I also wrote some macros to draw commutative diagrams,
to deal with derivatives,
to number equations in special ways, ...,
and many more,
but nowadays there are better solutions somewhere in the web.
TikZ
Fortunately, those times when drawing graphics on a LaTeX document was painful passed away.
Nowadays
TikZ
allows you to write LaTeX-like code to produce beautiful graphics.
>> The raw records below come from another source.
(** * unstructured.metrics.text_extraction

    A shallow embedding of [src/unstructured/metrics/text_extraction.py]:
    [calculate_edit_distance], [remove_punctuation] and [bag_of_words].

    Python strings are sequences of code points, modelled as [list N].
    Python integers are [Z], Python floats are modelled exactly as [Q].
    Raised exceptions are the [Err] branch of [result]. *)

From Stdlib Require Import ZArith QArith Qminmax Qround Lqa String Ascii Bool Lia List.
Import ListNotations.

Open Scope Z_scope.

(** ** Python values and exceptions *)

(** A Python [str]: a list of code points. *)
Definition pystr := list N.

(** Code points of an ASCII literal, used for the literals of the source. *)
Definition str_of (s : string) : pystr :=
  map (fun a => N.of_nat (nat_of_ascii a)) (list_ascii_of_string s).

Inductive exn :=
| ValueError (msg : pystr)
| ZeroDivisionError
| KeyError
| TypeError.

Inductive result (A : Type) :=
| Ok (a : A)
| Err (e : exn).
Arguments Ok {A} a.
Arguments Err {A} e.

(** The numbers [calculate_edit_distance] returns: an [int] on the
    ["distance"] path, a [float] on the ["score"] path. *)
Inductive pynum :=
| PyInt (z : Z)
| PyFloat (q : Q).

Fixpoint str_eqb (s t : pystr) : bool :=
  match s, t with
  | [], [] => true
  | a :: s', b :: t' => N.eqb a b && str_eqb s' t'
  | _, _ => false
  end.

(** [x in xs] for a list of strings. *)
Definition str_in (x : pystr) (xs : list pystr) : bool :=
  existsb (str_eqb x) xs.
While trying to improve my TikZ,
I found
TikZ pour l'impatient
particularly useful.
I have collected some of my usages of TikZ in
this document.
Wikipedia
Wikipedia
has become one of my favourite sources of information
(together with
Google).
I have written and edited several pages, mainly for the
Catalan Wikipedia.
At a certain point,
I was fed-up with the despotic behaviour of some administrators,
so nowadays my collaboration is only occasional.
Maple
Maple
is a program for performing symbolic mathematical computation,
designed at the University of Waterloo
some years ago.
The mathematics courses at the Telecommunication School
included from 1992 to 2009 laboratory sessions with Maple.
I was largely involved with them;
I even dared to produce a booklet (1998) about Maple
for the course on
Vector Analysis.
Maple can also be useful to compute Lie brackets in 8-dimensional spaces...
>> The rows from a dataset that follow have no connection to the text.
(** * Playwright MCP server: session, transport and tool-dispatch core

    A shallow embedding of [src/server.ts], [src/tools/search.ts],
    [src/types.ts] and of the HTTP entry point (the session maps and the
    [handleSSE] / [handleStreamable] request handlers), followed by the
    properties of the dispatcher, the capability filter, the exit watchdog
    and the two transport adapters.

    Conventions.  JavaScript values that can reach the handlers are JSON
    values; [undefined] is [None].  Code that can throw, or that calls into
    the execution context, runs in the monad [M]: a log of the context calls
    made so far together with either a returned value or the thrown fault.
    Objects of the MCP SDK (servers, transports) are identified by a number;
    what the SDK does inside a call is not modelled, the call is recorded. *)

From Stdlib Require Import ZArith String List Ascii.
From Stdlib.Strings Require Import Byte.
From stdpp Require Import gmap strings list fin_maps pretty.

Set Warnings "-register-all".
Open Scope string_scope.

(** ** JavaScript values *)

Module Js.

(** JSON values.  Numbers are the integers, which print in decimal (below
    10^21 in magnitude); fractions are outside the model. *)
Inductive Json : Type :=
| JNull
| JBool (b : bool)
| JNum (n : Z)
| JStr (s : string)
| JArr (items : list Json)
| JObj (fields : list (string * Json)).

(** A plain object, as [JSON.parse] builds it: own data properties in
    insertion order, keys distinct. *)
Definition Obj : Type := list (string * Json).

(** A value or [undefined]. *)
Definition Val : Type := option Json.

(** The double quote character, for building message texts. *)
Definition dquote : string := String (ascii_of_nat 34) EmptyString.

(** Error objects: what [throw] carries in this program. *)
Record Fault : Type := mkFault { fault_name : string; fault_message : string }.

Definition TypeError (message : string) : Fault :=
  mkFault "TypeError" message.

(** [String(error)] on an Error object is [Error.prototype.toString]. *)
Definition String_ (error : Fault) : string :=
  if decide (fault_name error = EmptyString) then fault_message error
  else if decide (fault_message error = EmptyString) then fault_name error
  else fault_name error +:+ ": " +:+ fault_message error.

Inductive outcome (A : Type) : Type :=
| Returned (a : A)
| Threw (error : Fault).
Arguments Returned {A} a.
Arguments Threw {A} error.

Fixpoint get_own (key : string) (o : Obj) : Val :=
  match o with
  | [] => None
  | (k, v) :: rest => if String.eqb k key then Some v else get_own key rest
  end.

Definition has_own (key : string) (o : Obj) : bool :=
  match get_own key o with Some _ => true | None => false end.

(** [ToString] on a JSON value, as a template literal applies it.  A plain
    object prints through [Object.prototype.toString] unless an own
    property shadows [toString]: that property is not callable, the
    fallback [valueOf] returns the object itself, and the conversion throws.
    An array prints its elements joined by commas, [null] as the empty
    string. *)
Fixpoint ToString (v : Json) : outcome string :=
  match v with
  | JNull => Returned "null"
  | JBool true => Returned "true"
  | JBool false => Returned "false"
  | JNum n => Returned (pretty n)
  | JStr s => Returned s
  | JArr items =>
      (fix join (l : list Json) : outcome string :=
         match l with
         | [] => Returned EmptyString
         | x :: rest =>
             let element :=
               match x with
               | JNull => Returned EmptyString
               | _ => ToString x
               end in
             match element with
             | Threw e => Threw e
             | Returned s =>
                 match rest with
                 | [] => Returned s
                 | _ :: _ =>
                     match join rest with
                     | Threw e => Threw e
                     | Returned r => Returned (s +:+ "," +:+ r)
                     end
                 end
             end
         end) items
  | JObj fields =>
      if has_own "toString" fields
      then Threw (TypeError "Cannot convert object to primitive value")
      else Returned "[object Object]"
  end.

Definition ToString_val (v : Val) : outcome string :=
  match v with
  | None => Returned "undefined"
  | Some j => ToString j
  end.

(** [ToBoolean]. *)
Definition truthy (v : Val) : bool :=
  match v with
  | None | Some JNull => false
  | Some (JBool b) => b
  | Some (JNum n) => negb (Z.eqb n 0)
  | Some (JStr s) => negb (String.eqb s EmptyString)
  | Some (JArr _) | Some (JObj _) => true
  end.

(** [v ?? d]. *)
Definition nullish (v : Val) (d : Json) : Json :=
  match v with
  | None | Some JNull => d
  | Some j => j
  end.

(** [Buffer.prototype.toString('base64')]. *)
Definition base64_alphabet : list ascii :=
  list_ascii_of_string
    "ABCDEFGHIJKLMNOPQRSTUVWXYZabcdefghijklmnopqrstuvwxyz0123456789+/".

Definition base64_digit (n : N) : ascii :=
  nth (N.to_nat (N.land n 63)) base64_alphabet "="%char.

Fixpoint base64 (bytes : list byte) : string :=
  match bytes with
  | [] => EmptyString
  | [a] =>
      let n := N.shiftl (Byte.to_N a) 16 in
      String (base64_digit (N.shiftr n 18))
        (String (base64_digit (N.shiftr n 12)) "==")
  | [a; b] =>
      let n := N.lor (N.shiftl (Byte.to_N a) 16) (N.shiftl (Byte.to_N b) 8) in
      String (base64_digit (N.shiftr n 18))
        (String (base64_digit (N.shiftr n 12))
           (String (base64_digit (N.shiftr n 6)) "="))
  | a :: b :: c :: rest =>
      let n := N.lor (N.lor (N.shiftl (Byte.to_N a) 16)
                        (N.shiftl (Byte.to_N b) 8)) (Byte.to_N c) in
      String (base64_digit (N.shiftr n 18))
        (String (base64_digit (N.shiftr n 12))
           (String (base64_digit (N.shiftr n 6))
              (String (base64_digit n) (base64 rest))))
  end.

End Js.

Import Js.

(** ** Effects: the context calls a handler makes, and faults *)

Module Effects.

(** One entry per call into the execution context. *)
Inductive Call : Type :=
| call_ensureTab
| call_tab_navigate (url : Val)
| call_page_goto (url : Val)
| call_page_click (selector : Val)
| call_page_fill (selector text : Val)
| call_page_screenshot (fullPage : Json)
| call_page_waitForSelector (selector timeout : Val)
| call_page_goBack
| call_page_textContent (selector : Val)
| call_page_evaluate (expression : Val)
| call_browserContext_newPage
| call_newPage_goto (url : Val)
| call_closeTab (id : Val).

(** An [async] computation run to completion: the calls it made, in
    order, and how it settled. *)
Definition M (A : Type) : Type := (list Call * outcome A)%type.

Definition ret {A} (a : A) : M A := ([], Returned a).

Definition throw {A} (error : Fault) : M A := ([], Threw error).

Definition perform (c : Call) : M unit := ([c], Returned tt).

Definition lift {A} (o : outcome A) : M A := ([], o).

Definition bind {A B} (m : M A) (k : A -> M B) : M B :=
  match m with
  | (log, Returned a) => let '(log', r) := k a in ((log ++ log')%list, r)
  | (log, Threw error) => (log, Threw error)
  end.

(** [try { body } catch (error) { handler }]. *)
Definition try_catch {A} (body : M A) (handler : Fault -> M A) : M A :=
  match body with
  | (log, Returned a) => (log, Returned a)
  | (log, Threw error) => let '(log', r) := handler error in ((log ++ log')%list, r)
  end.

Definition calls {A} (m : M A) : list Call := fst m.
Definition settled {A} (m : M A) : outcome A := snd m.

End Effects.

Import Effects.

#[global] Instance M_ret : MRet M := @ret.
#[global] Instance M_bind : MBind M := fun A B k m => bind m k.

(** ** [src/types.ts] *)

Module Capability.
Inductive ToolCapability : Type :=
| core | history | console | dialogs | files | keyboard | network
| pdf | screenshot | tabs | testing | vision | wait.

#[global] Instance ToolCapability_eq_dec : EqDecision ToolCapability.
Proof. solve_decision. Defined.
End Capability.

Abbreviation ToolCapability := Capability.ToolCapability.

(** The zod schemas of the tools are objects of primitive fields, each
    possibly optional and carrying a description. *)
Module Zod.

Inductive Primitive : Type := string_ | number_ | boolean_.

Record Field : Type := mkField {
  key : string;
  primitive : Primitive;
  optional : bool;
  describe : string
}.
(** * cudf/options.py: the process-wide option registry

    A shallow embedding of [python/cudf/cudf/options.py].  The module keeps a
    global dictionary [_OPTIONS] from option names to [Option] objects and
    offers [_register_option], [get_option], [set_option] and
    [describe_option].

    Python features that matter here and how they are rendered:
    - [_OPTIONS] is an insertion-ordered [dict]: an association list in
      which assigning to an existing key keeps the key's position;
    - an [Option] is a mutable object that the dictionary only references:
      objects live in a store, the dictionary holds references, and
      [option.value = val] updates the store in place;
    - a call either returns a value or raises: [outcome];
    - [print] appends to the standard output, a component of the state;
    - values of type [Any] are restricted to [None], booleans, integers of
      any size and strings (no floats, no containers); a string is a
      sequence of characters with code points below 256;
    - [str] of an integer raises [ValueError] when the integer has more
      digits than CPython's default limit of 4300;
    - the standard output is open and takes every such text;
    - a validator is a callable that neither reads nor writes the
      registry: a function from the candidate to an outcome. *)

From Stdlib Require Import ZArith String Ascii List Bool Lia.
From stdpp Require Import base option list strings pretty.

Open Scope string_scope.

(** ** Values, exceptions, outcomes *)

Inductive Any : Type :=
  | PyNone
  | PyBool (b : bool)
  | PyInt (z : Z)
  | PyStr (s : string).
Arguments PyInt z%_Z.

Inductive exn : Type :=
  | KeyError (key : string)
  | ValueError (msg : string)
  | SystemError (msg : string)
  | Exception (cls msg : string).

Inductive outcome (A : Type) : Type :=
  | Return (a : A)
  | Raise (e : exn).
Arguments Return {A} a.
Arguments Raise {A} e.

(** [bool] is a subclass of [int] in Python: [True == 1], [False == 0]. *)
Definition py_eq (x y : Any) : bool :=
  match x, y with
  | PyNone, PyNone => true
  | PyBool a, PyBool b => Bool.eqb a b
  | PyBool a, PyInt z | PyInt z, PyBool a => Z.eqb (Z.b2z a) z
  | PyInt a, PyInt b => Z.eqb a b
  | PyStr a, PyStr b => String.eqb a b
  | _, _ => false
  end.

(** [x in l] for a list [l]. *)
Definition py_in (x : Any) (l : list Any) : bool := existsb (py_eq x) l.

(** CPython's default [sys.get_int_max_str_digits()]. *)
Definition int_max_str_digits : Z := 4300.

(** Whether an integer has at most [int_max_str_digits] decimal digits (the
    sign is not counted), that is, whether its absolute value is below
    [10 ** 4300]. *)
Definition str_digits_ok (z : Z) : bool :=
  (Z.abs z <? 10 ^ int_max_str_digits)%Z.

(** What conversion of a longer integer raises. *)
Definition digits_error : exn :=
  ValueError ("Exceeds the limit (4300) for integer string conversion; "
              +:+ "use sys.set_int_max_str_digits() to increase the limit").

(** The values [str] converts without raising. *)
Definition printable (x : Any) : bool :=
  match x with
  | PyInt z => str_digits_ok z
  | _ => true
  end.

(** [str(x)], which is what an f-string field [{x}] formats to. *)
Definition py_str (x : Any) : outcome string :=
  match x with
  | PyNone => Return "None"
  | PyBool true => Return "True"
  | PyBool false => Return "False"
  | PyInt z => if str_digits_ok z then Return (pretty z) else Raise digits_error
  | PyStr s => Return s
  end.

Definition nl : string := String (ascii_of_nat 10) EmptyString.
Definition tab : string := String (ascii_of_nat 9) EmptyString.

(** [sep.join(l)]. *)
Fixpoint join (sep : string) (l : list string) : string :=
  match l with
  | [] => EmptyString
  | [x] => x
  | x :: l' => x +:+ sep +:+ join sep l'
  end.

(** [needle in haystack] for strings. *)
Fixpoint contains (needle haystack : string) : bool :=
  String.prefix needle haystack ||
  match haystack with
  | EmptyString => false
  | String _ rest => contains needle rest
  end.

(** ** The [Option] dataclass *)

Definition Callable : Type := Any -> outcome Any.

Record Option : Type := mkOption {
  default : Any;
  value : Any;
  description : string;
  validator : Callable
}.

(** [opt.value = val] on a record. *)
Definition with_value (opt : Option) (val : Any) : Option :=
  mkOption (default opt) val (description opt) (validator opt).

(** ** Insertion-ordered dictionaries with string keys *)

Definition Dict (V : Type) : Type := list (string * V).

Fixpoint dict_get {V} (d : Dict V) (k : string) : option V :=
  match d with
  | [] => None
  | (k', v) :: d' => if String.eqb k' k then Some v else dict_get d' k
  end.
More recently, I used Maple to study models for the vibration of rigid strings and their application to piano tuning.
Occasionally I have used other computation systems like Matlab, Mathematica, SageMath, Minitab...
The last one,
R.
HTML
HTML
(HyperText Markup Language)
is the language used to compose pages for the World Wide Web (WWW)
--like this one.
This language and the web as we know it were devised at the
CERN
in late 1990
--look at
here.
I learned some HTML in order to create the
home page
of my research group in 1997.
Of course, writing raw HTML is not especially difficult
if you know TeX previously.
PostScript
PostScript is a page description language invented by
Adobe
some years ago.
Though PostScript is not intended for humans,
learning something about it may be fun and interesting.
(Do you know what is reverse Polish notation?)
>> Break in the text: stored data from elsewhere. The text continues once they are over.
(** The integers of the answer line: [int] over the tokens between the
    first and the last one; the first token that is no integer raises. *)
Definition read_model (sat_output : string) : result (list Z) :=
  match mapM py_int (slice_1_m1 (split_space sat_output)) with
  | Some model => Ok model
  | None => Raise ValueError
  end.

Definition extractExtention (sat_output : string) : result (list Z) :=
  match read_model sat_output with
  | Ok model =>
      Ok (List.filter
            (fun lab_var =>
               (0 <? lab_var)
               && in_range 1 (Z.of_nat (length model)) Label.len
                    (Z.abs lab_var))
            model)
  | Raise e => Raise e
  end.

Definition extractLabeling (sat_output : string) : result (list Z) :=
  match read_model sat_output with
  | Ok model => Ok (List.filter (fun x => 0 <? x) model)
  | Raise e => Raise e
  end.

Definition CompleteLabelingDIMACSParser : DIMACSParser :=
  {| _theories := fromTemplates [uniqueness_theory; in_complete_1;
                                 in_complete_2; out_complete_1;
                                 out_complete_2] |}.

(** ** Specification-level counterparts *)

(** The variable of "argument [a] has label [l]", as a plain function. *)
Definition var (a : Z) (l : Label.t) : Z := 3 * (a - 1) + Label.value l.

(** What the templates compute, without the memo table. *)
Definition uniqueness_clauses (a : Z) : TheoryRepresentation :=
  [[var a Label.In; var a Label.Out; var a Label.Und];
   [- var a Label.In; - var a Label.Out];
   [- var a Label.In; - var a Label.Und];
   [- var a Label.Out; - var a Label.Und]].

Definition in_1_clauses (a : Z) (f : Framework) : TheoryRepresentation :=
  [((fun b => - var b Label.Out) <$> getAttackers f a) ++ [var a Label.In]].

Definition in_2_clauses (a : Z) (f : Framework) : TheoryRepresentation :=
  (fun c => [- var a Label.In; var c Label.Out]) <$> getAttackedBy f a.

Definition out_1_clauses (a : Z) (f : Framework) : TheoryRepresentation :=
  (fun b => [- var b Label.In; var a Label.Out]) <$> getAttackers f a.

Definition out_2_clauses (a : Z) (f : Framework) : TheoryRepresentation :=
  [((fun b => var b Label.In) <$> getAttackers f a) ++ [- var a Label.Out]].

(** A template that leaves the memo table sound and whose clauses do not
    depend on it: [pure] gives the clauses. *)
Definition memo_sound (c : gmap string Z) : Prop :=
  forall a l v, c !! label_key a l = Some v -> v = var a l.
Years ago I devised some simple macros to draw circuits
that were useful for some colleagues.
Nowadays this is useless!
You can find some information about PostScript
at the home page of
Ghostscript;
you can also look at
A First Guide to PostScript
or
these pages.
Perl?
Perl,
sometimes dubbed as
pathologically eclectic rubbish lister,
is a postmodern programming language,
developed by
Larry Wall.
I learned some about Perl, and the CGI library
(created by
L. Stein),
to program some forms for the web page of the year 2000 session of the
Fall Workshop on Geometry and Physics,
as well as to publish its proceedings.
Some resources are
perl.com
and the
Comprehensive Perl Archive Network.
Nowadays I wouldn't be able to program in Perl,
nor in other languages that I learned far more time ago,
like Fortran or Cobol.
The notable exception could be
Pascal.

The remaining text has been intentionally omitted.